MADRID, January 17 (EUROPA PRESS) –
More than twenty representatives from various Spanish association patients have called for greater participation in biomedical research and development to "add their experience and improve results", highlighting the importance of promoting research into new drugs.
Among them, President of the Platform of Patient Organizations, Carina Escobar, ensures that the investigation of new therapies is "fundamental" to improve the quality of life of patients and that they "can work or study and have the same opportunities as other citizens." Director Acción Psoriasis, Santiago Alfonso, believes that "patients put all their hopes into the investigation."
Regarding the importance of promoting biomedical research and development, Pedro Carrascal, Director of Multiple Sclerosis in Spain (EME), understands that "research in Spain allows access to treatment." Nuria Pérez, head of the Duchenne Parent Project Communication, Spain, and mother of a patient, says "research is vital because it saves lives for the development and welfare of society as a whole."
In this regard, the Vice-President of the European Association of Patients with Psoriasis (Europso), David Trigos, states that "drug research and development must be one of the legs on which the future is not based, but the Present of this country."
"Patient must be a protagonist from start to finish" in drug research and development, according to Andoni Lorenzo, president of the Spanish Patient Forum. "It is important to have patients' opinion, because they are the ones who know the disease better," said Eva Pérez, President of the National Federation of Patients and Liver Transplants (FNETH).

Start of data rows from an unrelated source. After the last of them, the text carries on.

(** The inventory ends with the number of framebuffers that its lines say are scanned out; it
    fails exactly when there is none and more than the inventory was asked for. *)
Theorem inventory_exact inventory_only device tr r : runs (inspect inventory_only device) tr r ->
  In r [3; 4] /\ lines tr = [] \/
  exists ls, lines tr = ls ++ [SummaryLine (Z.of_nat (base.size (scanouts ls)))] /\
    r = (if bool_decide (scanouts ls = ∅) && negb inventory_only then 5 else 0).
Proof.
  intros H. unfold inspect in H. follow H fd. destruct (fd <? 0); [destruct H as [-> ->]; left; split; [cbn; tauto|done]|].
  follow H version. apply runs_bind in H as (tr1 & [] & tr2 & -> & H1 & H).
  assert (lines tr1 = []) as Hl1 by (destruct (version : bool); [destruct H1 as (? & ? & -> & -> & _); done|by destruct H1 as [-> _]]).
  follow H u. follow H a. follow H found. destruct found as [r0|].
  2:{ follow H f. destruct H as [-> ->]. left. split; [cbn; tauto|]. change (lines (tr1 ++ [existT (Succeeds "DRM_CLIENT_CAP_UNIVERSAL_PLANES" [Card]) u; existT (Succeeds "DRM_CLIENT_CAP_ATOMIC" [Card]) a; existT GetResources None; existT (Free Card) f]) = []).
      rewrite lines_app, Hl1. done. }
  apply runs_bind in H as (tr3 & active & tr4 & -> & H3 & H4). follow H4 f. follow H4 f'. destruct H4 as [-> ->]. right. unfold survey in H3.
  apply runs_bind in H3 as (tr5 & [] & tr6 & -> & H5 & H3). apply runs_bind in H3 as (tr7 & a1 & tr8 & -> & H7 & H3). follow H3 planes.
  apply runs_bind in H3 as (tr9 & a2 & tr10 & -> & H9 & H3). follow H3 p. destruct H3 as [-> ->].
  assert (a2 = scanouts (lines tr9) ∪ a1) as ->.
  { destruct planes as [ids|]; [|destruct H9 as [-> ->]; set_solver]. apply runs_bind in H9 as (t1 & a3 & t2 & -> & H9 & H10). follow H10 g. destruct H10 as [-> ->].
    rewrite lines_app, scanouts_app, (plane_loop_runs _ _ _ _ H9). change (scanouts (lines [existT (Free Planes) g])) with (∅ : gset Z). set_solver. }
  apply crtc_loop_runs in H7 as ->. apply connector_loop_runs in H5. rewrite union_empty_r_L.
  exists (lines tr5 ++ lines tr7 ++ lines tr9). assert (scanouts (lines tr5 ++ lines tr7 ++ lines tr9) = scanouts (lines tr9) ∪ scanouts (lines tr7)) as ->
    by (rewrite !scanouts_app, H5; set_solver).
  split; [|done].
  match goal with |- lines (?e1 :: ?e2 :: tr1 ++ ?e3 :: ?e4 :: ?e5 :: (tr5 ++ tr7 ++ ?e6 :: tr9 ++ ?tl) ++ ?tl2) = _ =>
    change (lines ([e1; e2] ++ tr1 ++ [e3; e4; e5] ++ (tr5 ++ tr7 ++ [e6] ++ tr9 ++ tl) ++ tl2) = (lines tr5 ++ lines tr7 ++ lines tr9) ++ [SummaryLine (Z.of_nat (base.size (scanouts (lines tr9) ∪ scanouts (lines tr7))))]) end.
  rewrite !lines_app, Hl1. rewrite <- !app_assoc. done.
Qed.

In the same sense, Rosa Masriera, director of the Multiple Sclerosis Foundation, believes that "the role of the patient must be very active, so you need a lot of information and access to the results of clinical trials and the whole process." The protagonists of the patients and "in a team of research teams", Apostle Jesus Rodrigo, executive director of the Spanish Confederation of Algemene and other dementia associations (CEAFA).
Patients should guide the researchers to what is very important to them, said ALCER General Director Juan Carlos Julian, that all the results we can incorporate will help both researchers and those affected. Together with the rest of the patient group representatives, they were interviewed during the Somos Pacientes in December.